Using the entries below, write out the line with "eapply inv_step; eauto. lia.", the line with "in application code, or", and every line in between, exactly as each is written.
□ □ □ □ □ □ □
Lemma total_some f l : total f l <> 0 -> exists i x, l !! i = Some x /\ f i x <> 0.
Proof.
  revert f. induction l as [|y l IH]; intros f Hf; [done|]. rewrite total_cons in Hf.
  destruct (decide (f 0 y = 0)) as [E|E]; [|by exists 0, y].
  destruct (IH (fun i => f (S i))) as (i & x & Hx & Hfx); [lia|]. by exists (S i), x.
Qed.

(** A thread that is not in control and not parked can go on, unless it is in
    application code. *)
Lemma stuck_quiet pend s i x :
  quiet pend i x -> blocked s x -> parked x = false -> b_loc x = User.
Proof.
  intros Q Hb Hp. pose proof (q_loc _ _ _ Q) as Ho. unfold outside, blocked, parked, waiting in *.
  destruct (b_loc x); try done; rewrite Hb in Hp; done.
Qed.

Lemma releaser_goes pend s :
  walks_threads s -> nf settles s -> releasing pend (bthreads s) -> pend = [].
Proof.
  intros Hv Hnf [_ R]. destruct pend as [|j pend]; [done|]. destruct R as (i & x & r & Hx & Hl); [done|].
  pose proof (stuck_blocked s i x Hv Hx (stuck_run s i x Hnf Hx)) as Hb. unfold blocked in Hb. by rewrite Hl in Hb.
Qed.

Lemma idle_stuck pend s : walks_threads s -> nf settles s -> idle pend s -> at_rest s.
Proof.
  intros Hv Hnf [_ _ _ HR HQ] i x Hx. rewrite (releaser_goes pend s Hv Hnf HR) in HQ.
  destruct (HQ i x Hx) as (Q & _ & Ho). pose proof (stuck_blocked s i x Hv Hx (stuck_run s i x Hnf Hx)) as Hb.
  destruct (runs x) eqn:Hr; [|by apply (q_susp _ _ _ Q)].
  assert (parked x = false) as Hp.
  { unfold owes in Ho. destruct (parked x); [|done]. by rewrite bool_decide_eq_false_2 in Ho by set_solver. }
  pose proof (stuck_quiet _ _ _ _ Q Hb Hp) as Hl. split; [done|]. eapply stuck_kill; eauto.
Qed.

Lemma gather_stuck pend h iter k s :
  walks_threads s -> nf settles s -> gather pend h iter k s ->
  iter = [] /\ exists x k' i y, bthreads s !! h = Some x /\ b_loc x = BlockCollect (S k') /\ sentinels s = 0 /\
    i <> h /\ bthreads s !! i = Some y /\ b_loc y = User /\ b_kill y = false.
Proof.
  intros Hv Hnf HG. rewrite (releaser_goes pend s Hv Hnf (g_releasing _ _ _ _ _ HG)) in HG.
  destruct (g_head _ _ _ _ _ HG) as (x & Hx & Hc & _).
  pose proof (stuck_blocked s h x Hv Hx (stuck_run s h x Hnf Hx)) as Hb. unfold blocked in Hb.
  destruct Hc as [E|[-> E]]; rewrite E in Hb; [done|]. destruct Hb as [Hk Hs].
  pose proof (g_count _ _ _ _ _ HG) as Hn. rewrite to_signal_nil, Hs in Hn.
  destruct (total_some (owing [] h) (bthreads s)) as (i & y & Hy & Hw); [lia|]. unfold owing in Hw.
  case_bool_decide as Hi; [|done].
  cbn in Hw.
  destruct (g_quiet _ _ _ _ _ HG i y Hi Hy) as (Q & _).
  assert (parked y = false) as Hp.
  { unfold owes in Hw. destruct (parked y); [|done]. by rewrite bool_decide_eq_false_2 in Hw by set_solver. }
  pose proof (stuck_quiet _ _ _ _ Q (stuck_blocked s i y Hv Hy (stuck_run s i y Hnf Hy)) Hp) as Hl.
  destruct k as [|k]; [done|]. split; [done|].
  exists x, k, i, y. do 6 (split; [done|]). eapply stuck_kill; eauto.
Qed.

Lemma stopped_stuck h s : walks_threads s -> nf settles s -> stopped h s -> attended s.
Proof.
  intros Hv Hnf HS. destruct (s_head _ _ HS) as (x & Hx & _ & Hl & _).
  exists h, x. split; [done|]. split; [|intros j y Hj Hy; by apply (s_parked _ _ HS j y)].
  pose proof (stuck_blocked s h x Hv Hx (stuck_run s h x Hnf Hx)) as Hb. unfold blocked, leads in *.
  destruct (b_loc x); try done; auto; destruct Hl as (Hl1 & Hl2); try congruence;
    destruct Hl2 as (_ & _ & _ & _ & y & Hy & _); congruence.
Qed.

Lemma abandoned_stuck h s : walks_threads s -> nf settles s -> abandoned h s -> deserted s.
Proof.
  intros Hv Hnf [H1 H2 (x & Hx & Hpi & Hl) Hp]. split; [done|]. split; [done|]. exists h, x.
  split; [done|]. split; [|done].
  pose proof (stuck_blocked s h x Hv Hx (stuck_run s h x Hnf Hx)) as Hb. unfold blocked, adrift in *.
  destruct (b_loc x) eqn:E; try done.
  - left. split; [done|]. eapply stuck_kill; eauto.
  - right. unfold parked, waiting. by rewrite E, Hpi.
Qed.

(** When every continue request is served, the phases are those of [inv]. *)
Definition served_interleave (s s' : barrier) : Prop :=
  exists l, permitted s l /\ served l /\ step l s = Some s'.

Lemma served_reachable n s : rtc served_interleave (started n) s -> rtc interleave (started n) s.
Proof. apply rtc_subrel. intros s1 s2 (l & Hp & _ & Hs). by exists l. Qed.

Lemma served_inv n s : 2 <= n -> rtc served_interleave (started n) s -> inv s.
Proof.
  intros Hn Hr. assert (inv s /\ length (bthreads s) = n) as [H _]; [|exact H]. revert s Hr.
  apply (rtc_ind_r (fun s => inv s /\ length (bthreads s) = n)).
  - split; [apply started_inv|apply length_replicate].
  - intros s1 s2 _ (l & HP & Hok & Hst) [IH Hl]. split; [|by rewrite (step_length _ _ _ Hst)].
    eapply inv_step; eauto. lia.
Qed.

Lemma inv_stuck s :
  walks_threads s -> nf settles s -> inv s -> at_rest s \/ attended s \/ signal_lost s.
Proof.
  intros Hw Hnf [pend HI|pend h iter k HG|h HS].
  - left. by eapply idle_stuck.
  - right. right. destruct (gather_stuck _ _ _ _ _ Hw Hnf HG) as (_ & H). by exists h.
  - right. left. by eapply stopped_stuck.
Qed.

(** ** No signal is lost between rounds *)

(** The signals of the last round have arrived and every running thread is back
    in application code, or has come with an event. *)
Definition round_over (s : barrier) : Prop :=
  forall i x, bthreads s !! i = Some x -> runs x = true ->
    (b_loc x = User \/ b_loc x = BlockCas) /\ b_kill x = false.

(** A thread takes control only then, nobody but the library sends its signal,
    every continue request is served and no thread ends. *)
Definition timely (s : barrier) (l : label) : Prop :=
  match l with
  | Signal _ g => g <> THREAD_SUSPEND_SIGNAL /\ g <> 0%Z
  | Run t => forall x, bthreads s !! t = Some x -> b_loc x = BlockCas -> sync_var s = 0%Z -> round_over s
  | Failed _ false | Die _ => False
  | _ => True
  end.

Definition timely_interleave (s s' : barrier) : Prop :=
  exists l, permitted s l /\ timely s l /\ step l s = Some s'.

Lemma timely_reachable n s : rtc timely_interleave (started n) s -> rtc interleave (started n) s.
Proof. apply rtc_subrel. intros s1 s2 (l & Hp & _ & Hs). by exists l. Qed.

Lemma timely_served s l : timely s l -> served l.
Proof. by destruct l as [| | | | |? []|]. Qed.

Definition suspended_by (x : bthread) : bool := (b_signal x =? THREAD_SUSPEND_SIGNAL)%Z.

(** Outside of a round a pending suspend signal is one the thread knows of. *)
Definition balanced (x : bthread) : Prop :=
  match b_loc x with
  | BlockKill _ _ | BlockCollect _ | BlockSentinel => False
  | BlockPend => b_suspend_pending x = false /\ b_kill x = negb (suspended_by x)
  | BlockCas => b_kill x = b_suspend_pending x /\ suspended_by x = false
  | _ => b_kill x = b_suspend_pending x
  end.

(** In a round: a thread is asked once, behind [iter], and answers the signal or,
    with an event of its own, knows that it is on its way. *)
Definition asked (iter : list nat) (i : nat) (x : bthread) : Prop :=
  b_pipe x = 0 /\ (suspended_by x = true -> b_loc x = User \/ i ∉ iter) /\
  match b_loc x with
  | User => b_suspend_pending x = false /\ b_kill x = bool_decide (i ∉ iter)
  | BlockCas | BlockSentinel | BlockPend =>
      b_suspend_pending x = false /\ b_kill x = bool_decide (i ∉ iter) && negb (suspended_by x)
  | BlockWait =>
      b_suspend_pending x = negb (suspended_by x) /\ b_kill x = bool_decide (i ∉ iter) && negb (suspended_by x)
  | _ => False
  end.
□ □ □ □ □ □ □
● Solution to this exercise
    eapply inv_step; eauto. lia.
Qed.

Lemma inv_stuck s :
  walks_threads s -> nf settles s -> inv s -> at_rest s \/ attended s \/ signal_lost s.
Proof.
  intros Hw Hnf [pend HI|pend h iter k HG|h HS].
  - left. by eapply idle_stuck.
  - right. right. destruct (gather_stuck _ _ _ _ _ Hw Hnf HG) as (_ & H). by exists h.
  - right. left. by eapply stopped_stuck.
Qed.

(** ** No signal is lost between rounds *)

(** The signals of the last round have arrived and every running thread is back
    in application code, or has come with an event. *)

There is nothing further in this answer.